__RECORDED DATA__.
(** * solsec: heuristic detectors, consolidation and scoring

    A shallow embedding of the Go packages [internal/parser] (data model,
    severity ranking, the conversion of Slither's output into findings),
    [internal/analyzer/checks] (the three line scanners),
    [internal/analyzer] (merge, deduplicate, sort, summarise),
    [internal/scorer], the target validation of [internal/runner], the
    exit code of the [analyze] command and what the SARIF and HTML
    reporters compute from a report, followed by the properties proved
    about them.

    Conventions.
    - A Go [string] is a byte sequence: Rocq's [string] (a list of 8-bit
      [ascii]).  A Go [int] is a [Z]; where the source multiplies or adds
      caller-supplied ints the 64-bit two's-complement wrap-around is
      written out ([GoInt.wrap]).  Line numbers and slice lengths are
      bounded by the size of the input, so they are plain [Z].
    - A file is the list of its lines, as [bufio.Scanner] yields them.
    - [strings.ToLower] is modelled on strings of ASCII bytes, where it is
      exact; a property that depends on it for an arbitrary string is
      stated for ASCII strings ([isASCII]).  [strings.TrimSpace] and
      [strings.Fields] recognise the UTF-8 encodings of all of Go's
      [unicode.IsSpace] runes.
    - [sort.Slice] is library code: [Analyze] takes the sorting routine as
      an argument, and [SortSliceSpec] states what its documentation
      promises.  [GoSort] follows the routine of Go 1.19 and later on
      short slices, to see what becomes of ties.  The file system and the
      clock are arguments as well. *)

From Stdlib Require Import ZArith Lia Ascii.
From Stdlib Require String.
From stdpp Require Import base gmap strings list sorting pretty.

Local Open Scope Z_scope.

(** ** Go's [strings] package, as far as the scanners use it *)

Module GoStrings.

Definition bytes (l : list nat) : string :=
  fold_right (fun n s => String (ascii_of_nat n) s) "" l.

Definition len (s : string) : Z := Z.of_nat (String.length s).

(** [strings.HasPrefix(s, prefix)] *)
Fixpoint HasPrefix (s prefix : string) : bool :=
  match prefix with
  | "" => true
  | String c p' =>
      match s with
      | "" => false
      | String d s' => if Ascii.eqb c d then HasPrefix s' p' else false
      end
  end.

(** [strings.Contains(s, substr)] *)
Fixpoint Contains (s substr : string) : bool :=
  HasPrefix s substr ||
  match s with
  | "" => false
  | String _ s' => Contains s' substr
  end.

(** [strings.Index(s, substr)]: byte offset of the first occurrence, -1 if
    there is none. *)
Fixpoint Index (s substr : string) : Z :=
  if HasPrefix s substr then 0
  else match s with
       | "" => -1
       | String _ s' => let i := Index s' substr in if i <? 0 then -1 else i + 1
       end.

Definition containsByte (chars : string) (c : ascii) : bool :=
  existsb (Ascii.eqb c) (String.list_ascii_of_string chars).

(** [strings.IndexAny(s, chars)] for an ASCII [chars]. *)
Fixpoint IndexAny (s chars : string) : Z :=
  match s with
  | "" => -1
  | String c s' =>
      if containsByte chars c then 0
      else let i := IndexAny s' chars in if i <? 0 then -1 else i + 1
  end.

Fixpoint drop (n : nat) (s : string) : string :=
  match n, s with
  | O, _ => s
  | S n', String _ s' => drop n' s'
  | S _, "" => ""
  end.

Fixpoint take (n : nat) (s : string) : string :=
  match n, s with
  | O, _ => ""
  | S n', String c s' => String c (take n' s')
  | S _, "" => ""
  end.

(** The UTF-8 encodings of the runes for which [unicode.IsSpace] holds:
    tab, LF, VT, FF, CR, space, U+0085, U+00A0, U+1680, U+2000..U+200A,
    U+2028, U+2029, U+202F, U+205F, U+3000. *)
Definition spaceRunes : list string :=
  map bytes
    ([ [9]; [10]; [11]; [12]; [13]; [32]; [194; 133]; [194; 160];
       [225; 154; 128] ]
     ++ map (fun k => [226; 128; k]) (seq 128 11)
     ++ [ [226; 128; 168]; [226; 128; 169]; [226; 128; 175];
          [226; 129; 159]; [227; 128; 128] ])%nat.

(** The rest of [s] after one leading white-space rune, if it starts with
    one. *)
Definition leadingSpace (s : string) : option string :=
  match find (HasPrefix s) spaceRunes with
  | Some r => Some (drop (String.length r) s)
  | None => None
  end.

Fixpoint trimLeftSpace (fuel : nat) (s : string) : string :=
  match fuel with
  | O => s
  | S n => match leadingSpace s with
           | Some r => trimLeftSpace n r
           | None => s
           end
  end.

Definition trailingSpace (r : string) : option string :=
  match find (fun sp => HasPrefix r (String.rev sp)) spaceRunes with
  | Some sp => Some (drop (String.length sp) r)
  | None => None
  end.

(** Works on the reversed string. *)
Fixpoint trimRightSpaceRev (fuel : nat) (r : string) : string :=
  match fuel with
  | O => r
  | S n => match trailingSpace r with
           | Some r' => trimRightSpaceRev n r'
           | None => r
           end
  end.

(** [strings.TrimSpace(s)] *)
Definition TrimSpace (s : string) : string :=
  let l := trimLeftSpace (String.length s) s in
  String.rev (trimRightSpaceRev (String.length l) (String.rev l)).

(** [strings.ToLower(s)] for a string of ASCII bytes: Go then maps the
    bytes ['A'] to ['Z'] to lower case and leaves every other byte.  On a
    string with a byte from 128 on Go decodes UTF-8 and maps each rune,
    which this function does not follow; such strings are outside its
    domain (see [isASCII]). *)
Definition lowerByte (c : ascii) : ascii :=
  let n := nat_of_ascii c in
  if ((65 <=? n) && (n <=? 90))%nat then ascii_of_nat (n + 32) else c.

Fixpoint ToLower (s : string) : string :=
  match s with
  | "" => ""
  | String c s' => String (lowerByte c) (ToLower s')
  end.

(** [strings.Fields(s)]: the maximal runs of non-white-space. [cur] is the
    field being read, reversed. *)
Fixpoint fieldsGo (fuel : nat) (cur : string) (s : string) : list string :=
  let flush := match cur with "" => [] | _ => [String.rev cur] end in
  match fuel with
  | O => flush
  | S n =>
      match leadingSpace s with
      | Some r => flush ++ fieldsGo n "" r
      | None =>
          match s with
          | "" => flush
          | String c s' => fieldsGo n (String c cur) s'
          end
      end
  end.

Definition Fields (s : string) : list string :=
  fieldsGo (S (String.length s)) "" s.

(** [strings.TrimLeft(s, cutset)] for an ASCII [cutset]. *)
Fixpoint TrimLeft (s cutset : string) : string :=
  match s with
  | "" => ""
  | String c s' => if containsByte cutset c then TrimLeft s' cutset else s
  end.

(** [strings.Trim(s, cutset)] for an ASCII [cutset]. *)
Definition Trim (s cutset : string) : string :=
  String.rev (TrimLeft (String.rev (TrimLeft s cutset)) cutset).

(** [strings.Split(s, sep)] for a one-byte [sep]; [cur] is the part being
    read, reversed.  The result is never empty. *)
Fixpoint splitGo (sep : ascii) (cur : string) (s : string) : list string :=
  match s with
  | "" => [String.rev cur]
  | String c s' =>
      if Ascii.eqb c sep then String.rev cur :: splitGo sep "" s'
      else splitGo sep (String c cur) s'
  end.

Definition Split (s : string) (sep : ascii) : list string := splitGo sep "" s.

End GoStrings.

(** ** Go's [int] on a 64-bit platform *)

Module GoInt.

Definition MaxInt : Z := 2 ^ 63 - 1.
Definition MinInt : Z := - 2 ^ 63.

(** Two's-complement wrap-around of an arithmetic result. *)
Definition wrap (z : Z) : Z := (z + 2 ^ 63) mod 2 ^ 64 - 2 ^ 63.

Definition add (a b : Z) : Z := wrap (a + b).
Definition mul (a b : Z) : Z := wrap (a * b).

End GoInt.

(** ** [fmt]: the verbs the program uses *)

Module GoFmt.

(** [fmt.Sprintf("%d", n)] *)
Definition d (n : Z) : string := pretty n.

Definition isDigit (c : ascii) : bool :=
  let n := nat_of_ascii c in ((48 <=? n) && (n <=? 57))%nat.

(** The value of a run of decimal digits read left to right, and whether
    any digit was read. *)
Fixpoint digitsValue (acc : Z) (seen : bool) (s : string) : Z * bool :=
  match s with
  | "" => (acc, seen)
  | String c s' =>
      if isDigit c
      then digitsValue (acc * 10 + (Z.of_nat (nat_of_ascii c) - 48)) true s'
      else (acc, seen)
  end.

(** [fmt.Sscanf(s, "%d", &v)] on a string without white space: an optional
    sign, then at least one decimal digit; what follows the digits is left
    unread.  [None] is the error case (nothing is stored): no digit, or a
    value outside the int range. *)
Definition Sscanf_d (s : string) : option Z :=
  let '(neg, rest) :=
    match s with
    | String "-" s' => (true, s')
    | String "+" s' => (false, s')
    | _ => (false, s)
    end in
  let '(v, seen) := digitsValue 0 false rest in
  let v := if neg then - v else v in
  if seen && (GoInt.MinInt <=? v) && (v <=? GoInt.MaxInt) then Some v else None.

End GoFmt.

(** ** [internal/parser]: the data model *)

(** [type Severity string] *)
Definition Severity := string.

Definition SeverityCritical : Severity := "Critical".
Definition SeverityHigh : Severity := "High".
Definition SeverityMedium : Severity := "Medium".
Definition SeverityLow : Severity := "Low".
Definition SeverityInformational : Severity := "Informational".
Definition SeverityOptimization : Severity := "Optimization".

(** [SeverityRank]: lower is more severe; any other string ranks 6. *)
Definition SeverityRank (s : Severity) : Z :=
  if String.eqb s SeverityCritical then 0
  else if String.eqb s SeverityHigh then 1
  else if String.eqb s SeverityMedium then 2
  else if String.eqb s SeverityLow then 3
  else if String.eqb s SeverityInformational then 4
  else if String.eqb s SeverityOptimization then 5
  else 6.

(** [type Finding struct]; the field [Severity] is [Sev] here, since the
    type has that name. *)
Record Finding := mkFinding {
  ID : string;
  Source : string;
  Check : string;
  Title : string;
  Description : string;
  Sev : Severity;
  Confidence : string;
  File : string;
  Lines : list Z;
  Remediation : string;
  SWCRef : string;
  References : list string
}.

(** [type Summary struct] *)
Record Summary := mkSummary {
  Total : Z;
  Critical : Z;
  High : Z;
  Medium : Z;
  Low : Z;
  Informational : Z;
  Optimization : Z
}.

(** [type AnalysisReport struct]; the field [Summary] is [ReportSummary]. *)
Record AnalysisReport := mkReport {
  Target : string;
  GeneratedAt : string;
  ReportSummary : Summary;
  Findings : list Finding
}.

(** [len(findings)] *)
Definition lenF (fs : list Finding) : Z := Z.of_nat (length fs).

(** ** [internal/analyzer/checks]: the line scanners *)

Import GoStrings.

(** [line[start:]]; both callers have checked that the line contains
    ["function "], so [start] is within the line. *)
Definition extractFunctionName (line : string) : string :=
  let start := Index line "function " + len "function " in
  let rest := drop (Z.to_nat start) line in
  let end_ := IndexAny rest "( " in
  if end_ <? 0 then rest else take (Z.to_nat end_) rest.

Definition isComment (trimmed : string) : bool := HasPrefix trimmed "//".

Module Reentrancy.

Definition externalCallPatterns : list string :=
  [".call{"; ".call("; ".delegatecall("; ".transfer("; ".send("].

Definition stateChangePatterns : list string :=
  ["balances["; "balanceOf["; "= 0;"; "-= "; "+= "].

(** The local variables of [checkReentrancyInFile] ([lines] is only
    appended to and never read). *)
Record state := mkState {
  findings : list Finding;
  inFunction : bool;
  functionName : string;
  sawExternalCall : bool;
  callLine : Z;
  hasGuard : bool;
  lineNum : Z
}.

Definition init : state := mkState [] false "" false 0 false 0.

Definition isFunctionDecl (trimmed : string) : bool :=
  Contains trimmed "function " && Contains trimmed "(".

Definition isGuard (trimmed : string) : bool :=
  Contains trimmed "nonReentrant" || Contains trimmed "ReentrancyGuard"
  || Contains trimmed "mutex".

(** [for _, pattern := range externalCallPatterns { ... }] *)
Definition detectCall (trimmed : string) (lineNum : Z) (acc : bool * Z) : bool * Z :=
  fold_left
    (fun acc pattern =>
       if Contains trimmed pattern && negb (isComment trimmed)
       then (true, lineNum) else acc)
    externalCallPatterns acc.

Definition newFinding (path functionName : string) (lineNum callLine : Z)
    (found : list Finding) : Finding :=
  {| ID := "CUSTOM-REENTRANT-" +:+ GoFmt.d (lenF found + 1);
     Source := "custom";
     Check := "custom-reentrancy-ordering";
     Title := "State Change After External Call (Reentrancy Risk)";
     Description :=
       "In function '" +:+ functionName +:+ "' (" +:+ path +:+ " line "
       +:+ GoFmt.d lineNum +:+ "): state variable modified after external call on line "
       +:+ GoFmt.d callLine +:+ ". "
       +:+ "If the callee re-enters this function before the state update, it can exploit the stale state.";
     Sev := SeverityHigh;
     Confidence := "Medium";
     File := path;
     Lines := [callLine; lineNum];
     Remediation :=
       "Move all state changes BEFORE the external call (checks-effects-interactions). "
       +:+ "Alternatively, add OpenZeppelin's nonReentrant modifier.";
     SWCRef := "SWC-107";
     References :=
       ["https://swcregistry.io/docs/SWC-107";
        "https://docs.openzeppelin.com/contracts/4.x/api/security#ReentrancyGuard"] |}.

(** [for _, pattern := range stateChangePatterns { if ... { append; break } }] *)
Fixpoint detectStateChange (patterns : list string) (trimmed : string)
    (f : Finding) (found : list Finding) : list Finding :=
  match patterns with
  | [] => found
  | pattern :: rest =>
      if Contains trimmed pattern && negb (isComment trimmed)
      then found ++ [f]
      else detectStateChange rest trimmed f found
  end.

__WHAT IS BEING ASKED__. Transcribe the records above exactly, from the opening line down to and including the line with "severity ranking, the".

__SOLUTION TO THE PROBLEM__.
(** * solsec: heuristic detectors, consolidation and scoring

    A shallow embedding of the Go packages [internal/parser] (data model,
    severity ranking, the conversion of Slither's output into findings),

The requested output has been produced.